(The data begins)

Definition pick_bond_validator (q : Querier) (contract_addr : Addr) (validators : list Addr)
    : StdResult Addr :=
  match validators with
  | [] => generic_err "There are not validators to pick from"
  | _ =>
      let? picked := collect_delegations q contract_addr validators [] in
      match picked with
      | inl val => Ok val
      | inr [] => generic_err "All validators are jailed"
      | inr delegations =>
          let! first := head (merge_sort delegation_le delegations) in
          Ok first.2
      end
  end.

(** What a bonding payment mints, before the peg recovery fee and after it. *)
Definition bond_mint_amounts (params : Parameters) (state : State)
    (total_supply requested payment_amt : Uint128) : StdResult (Uint128 * Uint128) :=
  let! mint_amount := decimal_division payment_amt (exchange_rate state) in
  if exchange_rate state <? p_er_threshold params then
    let! max_peg_fee := uint_mul_dec mint_amount (p_peg_recovery_fee params) in
    let! supply := uint_add total_supply mint_amount in
    let! supply := uint_add supply requested in
    let! backing := uint_add (total_bond_amount state) payment_amt in
    let? required_peg_fee := checked_sub supply backing in
    let peg_fee := N.min max_peg_fee required_peg_fee in
    let? mint_amount_with_fee := checked_sub mint_amount peg_fee in
    Ok (mint_amount, mint_amount_with_fee)
  else Ok (mint_amount, mint_amount).

Definition select_validator (st : Storage) (q : Querier) (env : Env) (validator : option string)
    : StdResult Addr :=
  match validator with
  | Some v =>
      if negb (is_valid_validator st v)
      then generic_err "The chosen validator is currently not supported" else Ok v
  | None => pick_bond_validator q (contract_address env) (read_valid_validators st)
  end.

(** [_execute_bond]: the new storage, the amount minted, the messages and the payment. *)
Definition do_execute_bond (st : Storage) (q : Querier) (env : Env) (info : MessageInfo)
    (validator : option string) : StdResult (Storage * Uint128 * list SubMsg * Uint128) :=
  let? selected_validator := select_validator st q env validator in
  let? params := load_parameters st in
  let? current_batch := load_batch st in
  let requested := requested_with_fee current_batch in
  let? payment_amt := must_pay info (p_underlying_coin_denom params) in
  let? state := load_state st in
  let? '(st, state) := slashing st q env state params in
  let sender := info_sender info in
  let! total_supply := unwrap_or (query_total_issued st q) 0 in
  let? '(_, mint_amount_with_fee) :=
    bond_mint_amounts params state total_supply requested payment_amt in
  let! total_supply := uint_add total_supply mint_amount_with_fee in
  let! bonded := uint_add (total_bond_amount state) payment_amt in
  let! state := update_exchange_rate (with_bonded bonded state) total_supply requested in
  let st := set_state state st in
  let? config := load_initialized st in
  Ok (st, mint_amount_with_fee,
      [sub_new (StakingDelegate selected_validator
                  (mkCoin (p_underlying_coin_denom params) payment_amt));
       sub_new (wasm_cw20 (cluna_contract config) (Cw20.Mint sender mint_amount_with_fee))],
      payment_amt).

Definition execute_bond (st : Storage) (q : Querier) (env : Env) (info : MessageInfo)
    (validator : option string) : StdResult (Storage * Response) :=
  let? '(st, mint_amount_with_fee, msgs, payment_amt) := do_execute_bond st q env info validator in
  Ok (st, mkResponse msgs
    [("action", AStr "bond"); ("from", AStr (info_sender info));
     ("bonded", ANum payment_amt); ("minted", ANum mint_amount_with_fee)]).

Definition execute_bond_split (st : Storage) (q : Querier) (env : Env) (info : MessageInfo)
    (validator : option string) : StdResult (Storage * Response) :=
  let? config := load_initialized st in
  let? '(st, mint_amount_with_fee, msgs, payment_amt) := do_execute_bond st q env info validator in
  let msgs := removelast msgs in
  Ok (st, mkResponse
    (msgs ++ (sub_new <$>
      [wasm_cw20 (cluna_contract config) (Cw20.Mint (contract_address env) mint_amount_with_fee);
       wasm_cw20 (yluna_contract config) (Cw20.Mint (info_sender info) mint_amount_with_fee);
       wasm_cw20 (pluna_contract config) (Cw20.Mint (info_sender info) mint_amount_with_fee)]))
    [("action", AStr "bond_split"); ("from", AStr (info_sender info));
     ("bonded", ANum payment_amt); ("minted", ANum mint_amount_with_fee)]).

(** ** Splitting and merging (src/refract.rs) *)
Definition split (st : Storage) (env : Env) (info : MessageInfo) (amount : Uint128)
    : StdResult (Storage * Response) :=
  let? config := load_initialized st in
  Ok (st, respond
    [wasm_cw20 (cluna_contract config)
       (Cw20.TransferFrom (info_sender info) (contract_address env) amount);
     wasm_cw20 (yluna_contract config) (Cw20.Mint (info_sender info) amount);
     wasm_cw20 (pluna_contract config) (Cw20.Mint (info_sender info) amount)] []).

Definition merge (st : Storage) (info : MessageInfo) (amount : Uint128)
    : StdResult (Storage * Response) :=
  let? config := load_initialized st in
  Ok (st, respond
    [wasm_cw20 (yluna_contract config) (Cw20.BurnFrom (info_sender info) amount);
     wasm_cw20 (pluna_contract config) (Cw20.BurnFrom (info_sender info) amount);
     wasm_cw20 (cluna_contract config) (Cw20.Transfer (info_sender info) amount)] []).

(** ** Unbonding (src/unbond.rs) *)

(** The loop of [pick_unbond_validator].  Each iteration removes a delegation,
    so [S (length delegations)] iterations are enough: with none left, drawing
    an index from an empty range panics. *)
Fixpoint pick_unbond_loop (fuel : nat) (denom : string) (block_height : N)
    (delegations : list Delegation) (iteration_index : N) (claimed : Uint128)
    (msgs : list SubMsg) : StdResult (list SubMsg) :=
  if claimed =? 0 then Ok msgs else
  match fuel with
  | O => Panic
  | S fuel =>
      let! seed := u64_add block_height iteration_index in
      let len := N.of_nat (length delegations) in
      if len =? 0 then Panic else
      let random_index := N.to_nat (gen_range seed len) in
      let! delegation := delegations !! random_index in
      let delegations := delete random_index delegations in
      let val := coin_amount (del_amount delegation) in
      let? '(undelegated_amount, claimed) :=
        if claimed <? val then Ok (claimed, 0)
        else let? rest := checked_sub claimed val in Ok (val, rest) in
      let msgs :=
        if 0 <? undelegated_amount then
          msgs ++ [sub_new (StakingUndelegate (del_validator delegation)
                              (mkCoin denom undelegated_amount))]
        else msgs in
      let! iteration_index := u64_add iteration_index 1 in
      pick_unbond_loop fuel denom block_height delegations iteration_index claimed msgs
  end.

Definition pick_unbond_validator (q : Querier) (denom : string) (claim : Uint128)
    (delegator : Addr) (block_height : N) : StdResult (list SubMsg) :=
  let! all_delegations := unwrap (query_all_delegations q delegator) in
  pick_unbond_loop (S (length all_delegations)) denom block_height all_delegations 0 claim [].

(** The amount credited for [amount] of c-asset, after the peg recovery fee. *)
Definition unbond_amount_with_fee (params : Parameters) (state : State)
    (total_supply requested amount : Uint128) : StdResult Uint128 :=
  if exchange_rate state <? p_er_threshold params then
    let! max_peg_fee := uint_mul_dec amount (p_peg_recovery_fee params) in
    let! supply := uint_add total_supply requested in
    let? required_peg_fee := checked_sub supply (total_bond_amount state) in
    let peg_fee := N.min max_peg_fee required_peg_fee in
    checked_sub amount peg_fee
  else Ok amount.

Definition execute_unbond (st : Storage) (q : Querier) (env : Env) (amount : Uint128)
    (sender : string) : StdResult (Storage * Response) :=
  let? current_batch := load_batch st in
  let? params := load_parameters st in
  let? state := load_state st in
  let? '(st, state) := slashing st q env state params in
  let! total_supply := unwrap_or (query_total_issued st q) 0 in
  let? amount_with_fee :=
    unbond_amount_with_fee params state total_supply (requested_with_fee current_batch) amount in
  let! requested := uint_add (requested_with_fee current_batch) amount_with_fee in
  let? sender_addr := addr_validate sender in
  let? st := store_unbond_wait_list st (batch_id current_batch) sender_addr amount_with_fee in
  let! total_supply := uint_checked_sub total_supply amount in
  let! state := update_exchange_rate state total_supply requested in
  let! since := ts_minus_seconds (block_time env) (last_unbonded_time state) in
  let passed_time_seconds := ts_seconds since in
  let? '(st, state, current_batch, msgs) :=
    if p_epoch_period params <? passed_time_seconds then
      let! undelegation_amount := uint_mul_dec requested (exchange_rate state) in
      if undelegation_amount =? 1
      then generic_err "Burn amount must be greater than 1 micro unit" else
      let delegator := contract_address env in
      let? undelegated_msgs :=
        pick_unbond_validator q (p_underlying_coin_denom params) undelegation_amount delegator
          (block_height env) in
      let! bonded := uint_checked_sub (total_bond_amount state) undelegation_amount in
      let state := with_bonded bonded state in
      let history := mkUnbondHistory (batch_id current_batch) (now env) requested
        (exchange_rate state) (exchange_rate state) false in
      let st := store_unbond_history st (batch_id current_batch) history in
      let! next_id := u64_add (batch_id current_batch) 1 in
      Ok (st, with_unbonded_time (now env) state, mkCurrentBatch next_id 0, undelegated_msgs)
    else Ok (st, state, mkCurrentBatch (batch_id current_batch) requested, []) in
  let st := set_state state (set_batch current_batch st) in
  let? config := load_initialized st in
  Ok (st, mkResponse
    (msgs ++ [sub_new (wasm_cw20 (cluna_contract config) (Cw20.Burn amount))])
    [("action", AStr "burn"); ("from", AStr sender); ("burnt_amount", ANum amount);
     ("unbonded_amount", ANum amount_with_fee)]).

(The data ends)

# [Exercise brief]
Going back to the entries above, set down exactly the lines that begin at the one with "let! all_delegations := unwrap" and end at the one with "Definition unbond_amount_with_fee (params", both included, and nothing else.

# [Solution to this task]
  let! all_delegations := unwrap (query_all_delegations q delegator) in
  pick_unbond_loop (S (length all_delegations)) denom block_height all_delegations 0 claim [].

(** The amount credited for [amount] of c-asset, after the peg recovery fee. *)
Definition unbond_amount_with_fee (params : Parameters) (state : State)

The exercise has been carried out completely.